It’s not just about the money – ask Sir Richard Branson
I was awoken today by the news that the West Coast train franchise deal has now been halted. I think many people looked at the awarding of the contract to First Group was a mistake by all accounts their bid was unrealistic and didn’t offer an improved service. So how did the civil servants get it so very wrong?
Unfortunately we have seen it before over the years and with a little forethought all the cost and time that everyone spends looking at contracts can be minimised when reviewing service contracts. Here are our tips.
1. Have frank and detailed discussions with your service partner throughout the contract
Partners should well – act like partners shouldn’t they? Keep talking throughout the natural ebbs and flows of a dynamic relationship. If Your business genuinely is looking at costs across the board then ask for service and cost proposals not the blunt and frankly rude you are just going to have to cut your cost.

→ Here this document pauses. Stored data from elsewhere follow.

(** ** The entity chunker of [stanford_ner] (lines 86-103) *)

Module Chunker.
Import PyStr.

(** One tuple of [tree2conlltags]: [chunk[0]], [chunk[1]], [chunk[2]]. *)
Record conll := Conll { word : string; tag : string; iob : string }.

(** One element of the result, [[ent, ent_type]]. *)
Definition entity : Type := (string * string)%type.

Definition is_begin (c : conll) : bool := iob c =? "B-Tag".
Definition is_inside (c : conll) : bool := iob c =? "I-Tag".

(** The inner loop, lines 95-99: [for chunkseq in ne_chunks[i+1:]] with its
    two tests and the [break]. *)
Fixpoint merge_itags (ent : string) (rest : list conll) : string :=
  match rest with
  | [] => ent
  | chunkseq :: rest' =>
      let ent' :=
        if iob chunkseq =? "I-Tag"
        then ent ++ " " ++ strip (word chunkseq)
        else ent in
      if negb (iob chunkseq =? "I-Tag") then ent'
      else merge_itags ent' rest'
  end.

(** Lines 100-101. *)
Definition normalize (ent_type : string) : string :=
  if ent_type =? "ORGANIZATION" then "ORG" else ent_type.

(** [enumerate(l)] *)
Definition enumerate {A : Type} (l : list A) : list (nat * A) :=
  combine (seq 0 (length l)) l.

(** The body of the outer loop, lines 92-102, at index [i]. *)
Definition chunk_step (ne_chunks : list conll) (result : list entity)
  (ic : nat * conll) : list entity :=
  let '(i, chunk) := ic in
  if iob chunk =? "B-Tag" then
    let ent_type := tag chunk in
    let ent := strip (word chunk) in
    let ent := merge_itags ent (skipn (i + 1) ne_chunks) in
    let ent_type := normalize ent_type in
    (result ++ [(ent, ent_type)])%list
  else result.

(** Lines 90-103: the loop over [enumerate(ne_chunks)]. *)
Definition stanford_ner_chunks (ne_chunks : list conll) : list entity :=
  fold_left (chunk_step ne_chunks) (enumerate ne_chunks) [].

(** Modelled from the spec: NLTK's [RegexpParser] and [tree2conlltags] are a
    library outside the repository; the grammar is the one of line 88,
    [Tag: {<ORGANIZATION|PERSON.*>+}], "a chunking rule that groups any
    maximal run of person- or organization-tagged tokens into one chunk". *)
Definition tag_in_grammar (t : string) : bool :=
  (t =? "ORGANIZATION") || startswith t "PERSON".

(** Modelled from the spec: the IOB markers of the chunk tree: the first
    token of a maximal run gets ["B-Tag"], the following ones ["I-Tag"],
    every token outside a run ["O"].  [inside] tells whether the previous
    token was in a run. *)
Fixpoint conlltags (inside : bool) (tokens : list (string * string))
  : list conll :=
  match tokens with
  | [] => []
  | (w, t) :: rest =>
      if tag_in_grammar t
      then Conll w t (if inside then "I-Tag" else "B-Tag") :: conlltags true rest
      else Conll w t "O" :: conlltags false rest
  end.

(** Lines 88-89. *)
Definition tree2conlltags_parse (ne_tokenchunks : list (string * string))
  : list conll := conlltags false ne_tokenchunks.
(** * AccountEntity (msal-common, cache/entities/AccountEntity.ts)

  A shallow embedding of the account cache entity: the two key
  derivations ([generateAccountId], [generateAccountKey] /
  [generateAccountCacheKey]), the cache type classification
  ([generateType]), the public projection ([getAccountInfo]) and the two
  factories ([createAccount], [createADFSAccount]).

  JavaScript values that the code reads may be absent, so every field and
  argument that the code treats as "a string or nothing" is a [js string]:
  [undefined], [null] or a value.  Code that can throw returns a [result].
  A string is a sequence of UTF-16 code units; the model covers the code
  units below 256, which is what [ascii] enumerates. *)

From Stdlib Require Import String Ascii List ZArith Bool Arith Lia.
Import ListNotations.
Open Scope string_scope.

(* ------------------------------------------------------------------ *)
(** ** The fragment of JavaScript the entity relies on *)

Module JS.

(** A JavaScript value of static type [A] as seen at run time. *)
Inductive js (A : Type) : Type :=
| undefined : js A
| null : js A
| val (a : A) : js A.
Arguments undefined {A}.
Arguments null {A}.
Arguments val {A} a.

(** What a thrown exception carries: the property whose read failed for a
    TypeError, or whatever a collaborator threw. *)
Inductive exn : Type :=
| TypeError (reading : string)
| Thrown (what : string).

Inductive result (A : Type) : Type :=
| Ok (a : A)
| Throw (e : exn).
Arguments Ok {A} a.
Arguments Throw {A} e.

Definition bind {A B : Type} (m : result A) (k : A -> result B) : result B :=
  match m with
  | Ok a => k a
  | Throw e => Throw e
  end.

(** [x.p] for an object [x]: reading a property of [undefined] or [null]
    throws a TypeError. *)
Definition getProp {A B : Type} (x : js A) (p : string) (proj : A -> B)
  : result B :=
  match x with
  | val a => Ok (proj a)
  | _ => Throw (TypeError p)
  end.

(** ToString on a string-or-nothing, as applied by [+] with a string
    operand and by template literals. *)
Definition toString (x : js string) : string :=
  match x with
  | undefined => "undefined"
  | null => "null"
  | val s => s
  end.

(** ToBoolean. *)
Definition truthyString (x : js string) : bool :=
  match x with
  | val s => negb (s =? "")
  | _ => false
  end.

Definition truthyObject {A : Type} (x : js A) : bool :=
  match x with
  | val _ => true
  | _ => false
  end.

(** [x || ""]. *)
Definition orEmpty (x : js string) : js string :=
  if truthyString x then x else val "".

(** [x !== null]. *)
Definition notNull {A : Type} (x : js A) : bool :=
  match x with
  | null => false
  | _ => true
  end.

(** [x === c] for a string constant [c]. *)
Definition strictEqStr (x : js string) (c : string) : bool :=
  match x with
  | val s => s =? c
  | _ => false
  end.

(** [arr.includes(x)] for an array of strings. *)
Definition includes (arr : list string) (x : js string) : bool :=
  existsb (strictEqStr x) arr.

(** [arr.join(sep)]: [undefined] and [null] elements print as the empty
    string. *)
Definition joinElem (x : js string) : string :=
  match x with
  | val s => s
  | _ => ""
  end.

Fixpoint join (arr : list (js string)) (sep : string) : string :=
  match arr with
  | [] => ""
  | [x] => joinElem x
  | x :: rest => joinElem x ++ sep ++ join rest sep
  end.

(** [s.toLowerCase()], code unit by code unit: A-Z, and the Latin-1
    capitals U+00C0-U+00DE except the multiplication sign U+00D7, move up
    by 32; every other code unit below 256 is its own lower case. *)
Definition toLowerChar (c : ascii) : ascii :=
  let n := nat_of_ascii c in
  if (((65 <=? n) && (n <=? 90))
      || ((192 <=? n) && (n <=? 222) && negb (n =? 215)))%nat
  then ascii_of_nat (n + 32)
  else c.

Fixpoint toLowerCase (s : string) : string :=
  match s with
  | EmptyString => EmptyString
  | String c rest => String (toLowerChar c) (toLowerCase rest)
  end.

End JS.
Import JS.

Notation "x <- m ;; k" := (bind m (fun x => k))
(at level 61, m at next level, right associativity).

(* ------------------------------------------------------------------ *)
(** ** utils/Constants

  The constants module is not among the sources; the entity is
  modelled over an arbitrary assignment of the constants it imports. *)

Module Constants.

Record t : Type := {
  (* Separators *)
  CACHE_KEY_SEPARATOR : string;
  CLIENT_INFO_SEPARATOR : string;
  (* CacheAccountType *)
  ADFS_ACCOUNT_TYPE : string;
  MSAV1_ACCOUNT_TYPE : string;
  MSSTS_ACCOUNT_TYPE : string;
  GENERIC_ACCOUNT_TYPE : string;
  (* CacheType *)
  ADFS : Z;
  MSA : Z;
  MSSTS : Z;
  GENERIC : Z;
  EnvironmentAliases : list string;
  PreferredCacheEnvironment : string
}.

Definition accountTypes (K : t) : list string :=
  [ADFS_ACCOUNT_TYPE K; MSAV1_ACCOUNT_TYPE K;
   MSSTS_ACCOUNT_TYPE K; GENERIC_ACCOUNT_TYPE K].

End Constants.

(* ------------------------------------------------------------------ *)
(** ** The collaborators' shapes *)

Module AccountInfo.
Record t : Type := {
  homeAccountId : js string;
  environment : js string;
  tenantId : js string;
  username : js string
}.

(** The object literal [{homeAccountId, environment, tenantId, username}]. *)
Definition make (h e r u : js string) : t :=
  {| homeAccountId := h; environment := e; tenantId := r; username := u |}.
End AccountInfo.

Module IdToken.
Record IdTokenClaims : Type := {
  tid : js string;
  oid : js string;
  sid : js string;
  preferred_username : js string;
  name : js string;
  sub : js string;
  upn : js string
}.
Record t : Type := { claims : IdTokenClaims }.
End IdToken.

Module Authority.
Record IUri : Type := { HostNameAndPort : js string }.
Record t : Type := { canonicalAuthorityUrlComponents : IUri }.

(** An authority whose canonical URL has the given host (and port). *)
Definition withHost (host : js string) : t :=
  {| canonicalAuthorityUrlComponents := {| HostNameAndPort := host |} |}.
End Authority.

2. Look at the real performance of the service not the ‘fluff’
Over the course of a contract there will be many interventions and incidents. It is easy to look at only what happened in the last three months. Take into account the overall performance.

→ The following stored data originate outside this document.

(** X9.  What a GET request with a timeframe parameter other than day, week
    and month gets: without the parameter (or with an empty one) it is
    served as a request for "day"; with any other value the reply is 500
    with the invalid-timeframe error that names the value, after one reading
    of the clock and without any query to the store. *)
Theorem handleSolarShowdown_timeframe_parameter
    (world : World) (config : Config) (r : Request) (s : State) :
  Method r = "GET" ->
  ~ supported (timeframeParam r) ->
  let run := handleSolarShowdown world config r s in
  (timeframeParam r = "" ->
   run = handleSolarShowdown world config
           {| Method := "GET"; timeframeParam := "day" |} s)
  /\ (timeframeParam r <> "" ->
      run = (errorReply ("invalid timeframe: " ++ timeframeParam r),
             {| tick := S (tick s); issued := issued s |})).
Proof.
  intros Hm Hns. cbv zeta. split.
  - intros He. unfold handleSolarShowdown. cbn [Method timeframeParam].
    rewrite Hm, He. reflexivity.
  - intros Hne. unfold handleSolarShowdown. rewrite Hm.
    cbn [String.eqb Ascii.eqb Bool.eqb negb].
    destruct (String.eqb_spec (timeframeParam r) "") as [E | _]; [contradiction |].
    cbv zeta. unfold bind at 1. unfold queryGenerated, bind at 1.
    rewrite (calculateRangeStart_unsupported world (timeframeParam r) s Hns).
    reflexivity.
Qed.

Lemma not_supported_Day : ~ supported "Day".
Proof. intros [H | [H | H]]; discriminate H. Qed.

Lemma handleSolarShowdown_timeframe_parameter_witness :
  ("Day" = "" ->
   handleSolarShowdown fixtureWorld config0
     {| Method := "GET"; timeframeParam := "Day" |} state0
   = handleSolarShowdown fixtureWorld config0
       {| Method := "GET"; timeframeParam := "day" |} state0)
  /\ ("Day" <> "" ->
      handleSolarShowdown fixtureWorld config0
        {| Method := "GET"; timeframeParam := "Day" |} state0
      = (errorReply "invalid timeframe: Day", {| tick := 1; issued := [] |})).
Proof.
  exact (handleSolarShowdown_timeframe_parameter fixtureWorld config0
           {| Method := "GET"; timeframeParam := "Day" |} state0
           eq_refl not_supported_Day).
Defined.

(* ================================================================== *)
(** * Replies *)
(* ================================================================== *)

Section ValueStore.

Variable world : World.
Variable config : Config.
Variable fixture : string -> float.
Hypothesis Hstore : valueStore world fixture.

Lemma Returns_bind {A B : Type} (a : A) (b : B)
    (c : M (A * option error)) (rest : A -> M (B * option error))
    (zero : B) (s : State) :
  Returns a (c s) ->
  (forall s1, Returns b (rest a s1)) ->
  Returns b
    (('(a, err) <- c ;;
      match err with
      | Some e => ret (zero, Some e)
      | None => rest a
      end) s).
Proof.
  unfold Returns, bind. intros Hc Hrest.
  destruct (c s) as [[a' err] s1]. cbn [fst] in Hc. injection Hc as -> ->.
  apply Hrest.
Qed.

Lemma Returns_queryMeasurement (measurement : string) (start : Time) (s : State) :
  Returns (fixture measurement) (queryMeasurement world config measurement start s).
Proof.
  unfold Returns. rewrite queryMeasurement_run. cbv zeta. cbn [fst].
  destruct (Hstore (tick s) (fluxQuery config measurement start))
    as (result & -> & ->).
  reflexivity.
Qed.

Lemma Returns_calculateRangeStart (timeframe : string) (s : State) :
  supported timeframe ->
  exists start, Returns start (calculateRangeStart world timeframe s).
Proof.
  intros Hs. destruct (calculateRangeStart_supported world timeframe s Hs) as [start H].
  exists start. unfold Returns. now rewrite H.
Qed.

Ltac returns_step a :=
  match goal with
  | |- Returns ?b (bind ?c (fun x => match x with (a', err) => match err with
                                     | Some e => _ | None => @?rest a' end end) ?s) =>
      apply (Returns_bind a b c rest)
  end.

Lemma Returns_single (timeframe measurement : string) (s : State) :
  supported timeframe ->
  Returns (fixture measurement)
    (('(start, err) <- calculateRangeStart world timeframe ;;
      match err with
      | Some e => ret (0%float, Some e)
      | None => queryMeasurement world config measurement start
      end) s).
Proof.
  intros Hs. destruct (Returns_calculateRangeStart timeframe s Hs) as [start H].
  returns_step start; [exact H |].
  intros; apply Returns_queryMeasurement.
Qed.

Lemma Returns_queryGenerated (timeframe : string) (s : State) :
  supported timeframe ->
  Returns (Generated (fixtureResponse fixture))
    (queryGenerated world config timeframe s).
Proof.
  intros Hs. destruct (Returns_calculateRangeStart timeframe s Hs) as [start H].
  unfold queryGenerated. returns_step start; [exact H |].
  intros s1. cbn [sumMeasurements].
  returns_step (fixture "lux_Epv1_day"); [apply Returns_queryMeasurement |].
  intros s2.
  returns_step (fixture "lux_Epv2_day"); [apply Returns_queryMeasurement |].
  intros s3.
  returns_step (fixture "lux_Epv3_day"); [apply Returns_queryMeasurement |].
  intros s4. reflexivity.
Qed.

Lemma Returns_queryConsumed (timeframe : string) (s : State) :
  supported timeframe ->
  Returns (Consumed (fixtureResponse fixture))
    (queryConsumed world config timeframe s).
Proof.
  intros Hs. destruct (Returns_calculateRangeStart timeframe s Hs) as [start H].
  unfold queryConsumed. returns_step start; [exact H |].
  intros s1.
  returns_step (Generated (fixtureResponse fixture));
    [now apply Returns_queryGenerated |].
  intros s2.
  returns_step (fixture "lux_Etouser_day"); [apply Returns_queryMeasurement |].
  intros s3.
  returns_step (fixture "lux_Edischg_day"); [apply Returns_queryMeasurement |].
  intros s4.
  returns_step (fixture "lux_Etogrid_day"); [apply Returns_queryMeasurement |].
  intros s5.
  returns_step (fixture "lux_Echg_day"); [apply Returns_queryMeasurement |].
  intros s6. reflexivity.
Qed.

3. Beware of strangers bearing gifts
Within reason many business models and service delivery strategies are similiar, if someone is offering a markedly differing price ask yourself the question – How can they do this. Of course they might be running their operation in such a lean manner that they can. In truth in services businesses where a major cost is people this doesn’t usually stack up. They are probably trying to buy the business.
4. Compare Apples with Apples
An old adage but still ignored. If you have got used to a regular visit from your Account Director or one of the technical team is that priced in? If you don’t put a value on that be fair and tell your existing supplier that whilst it’s nice to have it’s not essential.
5. Value knowledge
Not everything can be picked up and put in a manual, your suppliers team will have a wealth of knowledge about your business that isn’t easily transferred. If not on paper put a value on that and make sure you take it into account when comparing bids.
Perhaps he last word should go to Richard Branson who said on his blog last night “From the moment we found out that FirstGroup had been made the preferred bidder with a completely unrealistic bid, we questioned the way the offers had been assessed, and asked Government to review and explain how it came to its decision”
Sometimes in our wish to plaese our client we aren’t always as straight talking as we would like to be – maybe there is a lesson to all service suppliers from Richard Branson.